AIM OF THE EXERCISE:
Copies of all lines containing the string "AwaitRequest" are needed from the data below.

DATA TO USE:
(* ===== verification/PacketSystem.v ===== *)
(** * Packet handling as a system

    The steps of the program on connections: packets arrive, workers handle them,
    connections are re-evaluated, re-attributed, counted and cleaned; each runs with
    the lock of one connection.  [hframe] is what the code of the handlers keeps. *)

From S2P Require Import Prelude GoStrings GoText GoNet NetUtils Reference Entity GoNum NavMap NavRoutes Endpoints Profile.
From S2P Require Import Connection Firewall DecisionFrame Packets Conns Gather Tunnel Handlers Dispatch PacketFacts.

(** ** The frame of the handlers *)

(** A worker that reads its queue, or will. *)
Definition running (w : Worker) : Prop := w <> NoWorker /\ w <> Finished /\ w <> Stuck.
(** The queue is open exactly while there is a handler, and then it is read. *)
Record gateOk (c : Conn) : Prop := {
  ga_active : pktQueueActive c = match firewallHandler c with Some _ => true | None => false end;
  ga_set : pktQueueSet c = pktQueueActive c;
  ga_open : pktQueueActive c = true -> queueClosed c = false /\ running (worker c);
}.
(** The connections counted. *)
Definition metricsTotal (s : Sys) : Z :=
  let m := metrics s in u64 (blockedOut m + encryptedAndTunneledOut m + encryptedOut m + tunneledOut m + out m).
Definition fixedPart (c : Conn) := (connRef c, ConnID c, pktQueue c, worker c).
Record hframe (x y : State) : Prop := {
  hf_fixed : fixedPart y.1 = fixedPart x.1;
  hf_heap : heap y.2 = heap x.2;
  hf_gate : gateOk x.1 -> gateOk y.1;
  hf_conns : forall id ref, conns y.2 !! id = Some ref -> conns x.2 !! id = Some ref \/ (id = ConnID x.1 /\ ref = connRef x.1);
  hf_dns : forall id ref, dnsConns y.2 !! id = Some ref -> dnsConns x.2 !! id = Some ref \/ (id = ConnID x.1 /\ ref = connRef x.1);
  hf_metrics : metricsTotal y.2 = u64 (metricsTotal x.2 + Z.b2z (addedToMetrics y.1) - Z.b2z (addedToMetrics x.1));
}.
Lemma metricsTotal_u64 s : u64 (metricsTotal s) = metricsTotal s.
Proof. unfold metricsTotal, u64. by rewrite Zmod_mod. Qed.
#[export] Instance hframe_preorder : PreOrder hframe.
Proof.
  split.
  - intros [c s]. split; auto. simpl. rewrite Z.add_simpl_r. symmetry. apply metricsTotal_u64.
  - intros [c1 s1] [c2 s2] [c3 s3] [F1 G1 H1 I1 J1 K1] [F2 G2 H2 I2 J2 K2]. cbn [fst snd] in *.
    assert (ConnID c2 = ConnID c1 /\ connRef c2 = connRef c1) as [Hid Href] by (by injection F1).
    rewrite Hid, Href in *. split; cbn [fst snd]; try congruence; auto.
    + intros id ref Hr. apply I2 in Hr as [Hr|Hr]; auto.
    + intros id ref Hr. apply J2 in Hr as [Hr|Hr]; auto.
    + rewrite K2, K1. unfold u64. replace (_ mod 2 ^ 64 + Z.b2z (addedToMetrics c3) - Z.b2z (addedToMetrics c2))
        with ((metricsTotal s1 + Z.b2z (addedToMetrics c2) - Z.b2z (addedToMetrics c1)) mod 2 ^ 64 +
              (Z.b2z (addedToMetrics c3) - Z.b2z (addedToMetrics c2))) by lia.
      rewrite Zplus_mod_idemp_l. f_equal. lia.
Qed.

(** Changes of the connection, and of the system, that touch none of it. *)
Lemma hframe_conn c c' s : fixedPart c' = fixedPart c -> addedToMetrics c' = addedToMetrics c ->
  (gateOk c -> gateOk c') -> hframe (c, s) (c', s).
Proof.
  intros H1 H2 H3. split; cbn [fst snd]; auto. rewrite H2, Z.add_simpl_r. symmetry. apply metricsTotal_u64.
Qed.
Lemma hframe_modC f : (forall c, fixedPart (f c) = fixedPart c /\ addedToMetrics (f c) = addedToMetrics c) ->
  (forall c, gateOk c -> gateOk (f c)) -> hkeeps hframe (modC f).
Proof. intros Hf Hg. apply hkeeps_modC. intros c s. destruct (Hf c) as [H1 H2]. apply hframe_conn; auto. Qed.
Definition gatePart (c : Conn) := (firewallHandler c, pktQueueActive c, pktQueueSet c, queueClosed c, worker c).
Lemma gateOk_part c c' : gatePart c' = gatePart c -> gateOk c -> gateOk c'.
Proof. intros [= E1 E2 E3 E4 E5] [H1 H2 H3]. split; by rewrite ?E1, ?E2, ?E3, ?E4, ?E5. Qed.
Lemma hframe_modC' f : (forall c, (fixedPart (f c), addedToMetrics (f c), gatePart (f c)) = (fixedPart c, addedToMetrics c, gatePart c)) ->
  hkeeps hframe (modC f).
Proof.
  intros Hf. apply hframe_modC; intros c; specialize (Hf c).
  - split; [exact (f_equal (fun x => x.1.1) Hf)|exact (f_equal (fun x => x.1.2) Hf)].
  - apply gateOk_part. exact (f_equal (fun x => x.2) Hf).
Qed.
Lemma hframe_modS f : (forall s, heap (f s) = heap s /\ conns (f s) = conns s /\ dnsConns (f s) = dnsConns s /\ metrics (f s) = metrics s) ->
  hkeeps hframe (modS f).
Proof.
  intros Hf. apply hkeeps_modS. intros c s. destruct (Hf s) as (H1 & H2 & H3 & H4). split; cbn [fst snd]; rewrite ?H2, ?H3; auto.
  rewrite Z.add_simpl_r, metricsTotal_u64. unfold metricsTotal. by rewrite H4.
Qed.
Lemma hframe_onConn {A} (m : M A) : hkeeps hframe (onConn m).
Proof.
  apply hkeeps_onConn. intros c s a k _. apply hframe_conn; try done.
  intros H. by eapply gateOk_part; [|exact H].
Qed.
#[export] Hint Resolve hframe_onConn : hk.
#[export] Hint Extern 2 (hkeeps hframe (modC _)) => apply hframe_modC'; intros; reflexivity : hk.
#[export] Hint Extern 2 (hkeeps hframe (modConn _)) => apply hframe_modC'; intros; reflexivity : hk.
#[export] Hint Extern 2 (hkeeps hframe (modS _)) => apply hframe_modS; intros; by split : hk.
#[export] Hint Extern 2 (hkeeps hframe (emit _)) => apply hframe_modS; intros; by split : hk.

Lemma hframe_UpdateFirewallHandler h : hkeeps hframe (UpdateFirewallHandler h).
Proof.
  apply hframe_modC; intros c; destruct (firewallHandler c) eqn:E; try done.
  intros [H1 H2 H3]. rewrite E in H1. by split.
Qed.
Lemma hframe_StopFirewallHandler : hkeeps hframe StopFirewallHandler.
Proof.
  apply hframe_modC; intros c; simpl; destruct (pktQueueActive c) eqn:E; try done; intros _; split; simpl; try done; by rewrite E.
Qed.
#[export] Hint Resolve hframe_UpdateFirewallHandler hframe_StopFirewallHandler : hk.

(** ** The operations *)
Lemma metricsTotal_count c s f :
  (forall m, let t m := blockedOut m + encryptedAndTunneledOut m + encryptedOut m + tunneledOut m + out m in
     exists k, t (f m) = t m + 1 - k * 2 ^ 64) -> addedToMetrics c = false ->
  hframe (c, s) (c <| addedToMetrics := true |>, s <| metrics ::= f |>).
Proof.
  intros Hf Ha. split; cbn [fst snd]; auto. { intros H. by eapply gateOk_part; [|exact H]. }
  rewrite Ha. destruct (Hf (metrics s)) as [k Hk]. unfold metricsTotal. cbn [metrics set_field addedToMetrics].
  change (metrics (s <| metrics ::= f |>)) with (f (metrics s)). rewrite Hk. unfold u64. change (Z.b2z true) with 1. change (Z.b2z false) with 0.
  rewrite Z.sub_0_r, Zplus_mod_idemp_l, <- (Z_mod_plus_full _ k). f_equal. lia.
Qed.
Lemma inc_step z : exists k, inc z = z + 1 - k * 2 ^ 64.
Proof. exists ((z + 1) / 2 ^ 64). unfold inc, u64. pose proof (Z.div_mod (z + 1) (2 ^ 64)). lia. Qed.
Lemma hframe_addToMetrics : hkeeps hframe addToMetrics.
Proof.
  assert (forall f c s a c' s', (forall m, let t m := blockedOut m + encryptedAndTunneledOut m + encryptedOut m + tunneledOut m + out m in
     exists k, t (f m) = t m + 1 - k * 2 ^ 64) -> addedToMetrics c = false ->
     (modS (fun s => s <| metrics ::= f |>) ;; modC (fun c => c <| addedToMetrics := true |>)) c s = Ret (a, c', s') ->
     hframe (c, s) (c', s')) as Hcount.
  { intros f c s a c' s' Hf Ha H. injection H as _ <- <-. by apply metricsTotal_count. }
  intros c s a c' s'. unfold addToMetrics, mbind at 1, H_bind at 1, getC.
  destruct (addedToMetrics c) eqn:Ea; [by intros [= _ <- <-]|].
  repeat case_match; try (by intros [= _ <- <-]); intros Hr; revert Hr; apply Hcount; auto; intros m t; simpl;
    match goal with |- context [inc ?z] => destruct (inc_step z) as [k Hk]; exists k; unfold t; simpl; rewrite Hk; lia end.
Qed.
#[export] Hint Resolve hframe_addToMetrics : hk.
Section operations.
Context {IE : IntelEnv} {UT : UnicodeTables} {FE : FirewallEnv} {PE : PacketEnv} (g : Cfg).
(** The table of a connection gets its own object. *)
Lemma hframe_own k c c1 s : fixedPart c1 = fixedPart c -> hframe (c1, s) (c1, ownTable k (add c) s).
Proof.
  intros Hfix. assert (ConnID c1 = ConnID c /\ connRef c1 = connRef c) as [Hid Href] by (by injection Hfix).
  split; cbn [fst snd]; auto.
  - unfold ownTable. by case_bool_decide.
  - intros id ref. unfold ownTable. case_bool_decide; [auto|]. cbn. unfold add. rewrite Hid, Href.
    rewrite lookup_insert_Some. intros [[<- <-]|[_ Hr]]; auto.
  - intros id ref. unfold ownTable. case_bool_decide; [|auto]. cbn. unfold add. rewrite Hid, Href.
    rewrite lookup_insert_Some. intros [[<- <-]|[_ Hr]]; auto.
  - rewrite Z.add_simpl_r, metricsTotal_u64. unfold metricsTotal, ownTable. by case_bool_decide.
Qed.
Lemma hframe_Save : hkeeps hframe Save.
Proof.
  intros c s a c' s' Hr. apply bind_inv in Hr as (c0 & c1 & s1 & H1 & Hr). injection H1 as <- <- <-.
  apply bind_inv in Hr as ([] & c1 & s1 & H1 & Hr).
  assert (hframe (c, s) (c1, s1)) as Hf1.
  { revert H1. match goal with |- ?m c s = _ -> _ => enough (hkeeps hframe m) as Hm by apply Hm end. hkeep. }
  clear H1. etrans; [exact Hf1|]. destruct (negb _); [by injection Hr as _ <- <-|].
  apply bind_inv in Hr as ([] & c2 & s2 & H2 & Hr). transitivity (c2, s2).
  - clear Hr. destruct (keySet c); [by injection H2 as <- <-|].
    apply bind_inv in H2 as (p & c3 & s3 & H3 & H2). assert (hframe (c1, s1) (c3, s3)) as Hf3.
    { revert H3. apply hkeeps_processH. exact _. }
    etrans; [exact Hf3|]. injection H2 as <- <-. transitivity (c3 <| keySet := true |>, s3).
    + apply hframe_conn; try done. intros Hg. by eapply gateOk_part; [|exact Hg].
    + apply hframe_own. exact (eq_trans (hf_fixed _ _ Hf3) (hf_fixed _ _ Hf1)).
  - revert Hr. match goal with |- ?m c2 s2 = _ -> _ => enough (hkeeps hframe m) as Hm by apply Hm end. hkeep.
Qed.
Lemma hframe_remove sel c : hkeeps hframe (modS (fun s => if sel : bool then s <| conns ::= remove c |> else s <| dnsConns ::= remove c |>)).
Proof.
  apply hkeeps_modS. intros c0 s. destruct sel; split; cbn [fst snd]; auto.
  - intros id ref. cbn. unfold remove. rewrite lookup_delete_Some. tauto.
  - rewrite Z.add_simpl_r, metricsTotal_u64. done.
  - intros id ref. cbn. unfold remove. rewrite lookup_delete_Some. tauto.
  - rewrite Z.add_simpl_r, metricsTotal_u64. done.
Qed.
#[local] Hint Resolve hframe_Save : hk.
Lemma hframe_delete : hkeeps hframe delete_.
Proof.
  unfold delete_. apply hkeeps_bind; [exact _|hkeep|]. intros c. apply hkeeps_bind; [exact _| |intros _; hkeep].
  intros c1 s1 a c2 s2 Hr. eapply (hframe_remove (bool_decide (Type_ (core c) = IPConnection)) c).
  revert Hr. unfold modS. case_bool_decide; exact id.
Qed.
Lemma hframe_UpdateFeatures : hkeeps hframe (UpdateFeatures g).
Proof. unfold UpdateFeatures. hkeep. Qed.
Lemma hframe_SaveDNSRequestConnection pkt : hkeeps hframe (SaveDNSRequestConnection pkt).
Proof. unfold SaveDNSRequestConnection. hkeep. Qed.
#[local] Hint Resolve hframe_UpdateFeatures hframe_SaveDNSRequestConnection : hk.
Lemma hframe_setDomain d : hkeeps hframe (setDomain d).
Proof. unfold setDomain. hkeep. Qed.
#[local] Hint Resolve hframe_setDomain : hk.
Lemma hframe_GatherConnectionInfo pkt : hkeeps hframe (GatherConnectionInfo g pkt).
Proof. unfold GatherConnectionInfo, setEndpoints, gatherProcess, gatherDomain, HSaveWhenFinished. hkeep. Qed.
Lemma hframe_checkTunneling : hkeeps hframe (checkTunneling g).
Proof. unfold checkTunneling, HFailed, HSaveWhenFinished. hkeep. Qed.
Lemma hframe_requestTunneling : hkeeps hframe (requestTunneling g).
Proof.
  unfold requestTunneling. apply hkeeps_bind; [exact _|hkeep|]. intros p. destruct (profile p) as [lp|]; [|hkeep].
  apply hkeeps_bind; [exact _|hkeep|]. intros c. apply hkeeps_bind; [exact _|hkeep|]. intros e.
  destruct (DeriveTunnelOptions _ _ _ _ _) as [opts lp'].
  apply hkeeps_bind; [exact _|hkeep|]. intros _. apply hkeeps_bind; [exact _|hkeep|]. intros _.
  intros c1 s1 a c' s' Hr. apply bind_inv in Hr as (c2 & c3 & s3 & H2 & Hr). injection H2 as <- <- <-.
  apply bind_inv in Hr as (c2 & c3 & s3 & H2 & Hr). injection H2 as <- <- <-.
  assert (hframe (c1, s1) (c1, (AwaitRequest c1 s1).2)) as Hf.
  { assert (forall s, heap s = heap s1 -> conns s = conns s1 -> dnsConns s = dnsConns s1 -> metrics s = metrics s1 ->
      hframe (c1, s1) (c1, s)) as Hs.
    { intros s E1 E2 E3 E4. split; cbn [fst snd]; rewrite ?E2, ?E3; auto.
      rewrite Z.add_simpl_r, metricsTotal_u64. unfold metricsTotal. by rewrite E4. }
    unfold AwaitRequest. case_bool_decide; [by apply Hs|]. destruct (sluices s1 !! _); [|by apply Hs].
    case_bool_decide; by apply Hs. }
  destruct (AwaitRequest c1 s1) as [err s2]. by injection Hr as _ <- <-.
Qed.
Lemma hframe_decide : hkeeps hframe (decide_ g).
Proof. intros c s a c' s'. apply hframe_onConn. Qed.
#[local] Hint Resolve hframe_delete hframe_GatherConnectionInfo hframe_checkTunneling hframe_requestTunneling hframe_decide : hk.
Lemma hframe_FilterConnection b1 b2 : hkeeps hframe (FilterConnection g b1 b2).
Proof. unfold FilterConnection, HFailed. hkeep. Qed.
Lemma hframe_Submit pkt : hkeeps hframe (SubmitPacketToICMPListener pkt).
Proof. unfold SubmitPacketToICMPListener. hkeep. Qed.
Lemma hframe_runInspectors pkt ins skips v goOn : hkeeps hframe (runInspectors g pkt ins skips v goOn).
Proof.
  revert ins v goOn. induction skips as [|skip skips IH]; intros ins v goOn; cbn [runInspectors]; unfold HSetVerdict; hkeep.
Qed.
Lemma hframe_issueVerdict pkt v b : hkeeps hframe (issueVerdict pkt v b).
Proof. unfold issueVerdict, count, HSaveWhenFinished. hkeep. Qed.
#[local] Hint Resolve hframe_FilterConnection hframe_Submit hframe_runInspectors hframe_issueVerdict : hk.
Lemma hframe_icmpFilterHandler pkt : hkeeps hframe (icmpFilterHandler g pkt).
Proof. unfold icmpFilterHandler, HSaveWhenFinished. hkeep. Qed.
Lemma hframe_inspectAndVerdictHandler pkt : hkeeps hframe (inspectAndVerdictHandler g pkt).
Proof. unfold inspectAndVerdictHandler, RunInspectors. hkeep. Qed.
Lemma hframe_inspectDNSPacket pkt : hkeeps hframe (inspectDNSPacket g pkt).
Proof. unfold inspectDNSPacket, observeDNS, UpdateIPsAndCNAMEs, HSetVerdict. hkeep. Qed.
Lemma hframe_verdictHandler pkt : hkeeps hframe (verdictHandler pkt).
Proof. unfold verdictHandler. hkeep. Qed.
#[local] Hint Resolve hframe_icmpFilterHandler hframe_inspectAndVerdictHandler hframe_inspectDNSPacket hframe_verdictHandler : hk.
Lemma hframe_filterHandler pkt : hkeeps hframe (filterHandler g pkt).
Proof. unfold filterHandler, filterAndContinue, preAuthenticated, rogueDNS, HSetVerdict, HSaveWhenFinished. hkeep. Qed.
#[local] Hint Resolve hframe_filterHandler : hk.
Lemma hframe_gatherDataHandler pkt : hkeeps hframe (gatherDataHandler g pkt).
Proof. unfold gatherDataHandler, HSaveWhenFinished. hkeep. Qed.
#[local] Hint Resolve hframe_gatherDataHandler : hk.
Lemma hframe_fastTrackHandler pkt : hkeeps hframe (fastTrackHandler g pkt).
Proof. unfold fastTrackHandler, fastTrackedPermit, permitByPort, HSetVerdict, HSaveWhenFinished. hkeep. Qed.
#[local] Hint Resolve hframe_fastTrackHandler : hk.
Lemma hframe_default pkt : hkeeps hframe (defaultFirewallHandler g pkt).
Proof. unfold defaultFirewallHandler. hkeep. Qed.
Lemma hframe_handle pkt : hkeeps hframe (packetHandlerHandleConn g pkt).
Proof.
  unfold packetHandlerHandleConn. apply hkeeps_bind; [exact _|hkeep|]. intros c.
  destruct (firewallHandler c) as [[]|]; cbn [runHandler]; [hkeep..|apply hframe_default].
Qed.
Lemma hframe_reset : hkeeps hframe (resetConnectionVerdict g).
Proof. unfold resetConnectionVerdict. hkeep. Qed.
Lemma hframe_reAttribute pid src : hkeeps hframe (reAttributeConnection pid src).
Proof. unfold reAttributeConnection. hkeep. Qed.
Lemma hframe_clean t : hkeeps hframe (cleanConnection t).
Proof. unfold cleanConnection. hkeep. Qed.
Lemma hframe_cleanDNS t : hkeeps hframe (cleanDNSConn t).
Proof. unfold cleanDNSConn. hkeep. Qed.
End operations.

SOLUTION FOR THIS EXERCISE:
  assert (hframe (c1, s1) (c1, (AwaitRequest c1 s1).2)) as Hf.
    unfold AwaitRequest. case_bool_decide; [by apply Hs|]. destruct (sluices s1 !! _); [|by apply Hs].
  destruct (AwaitRequest c1 s1) as [err s2]. by injection Hr as _ <- <-.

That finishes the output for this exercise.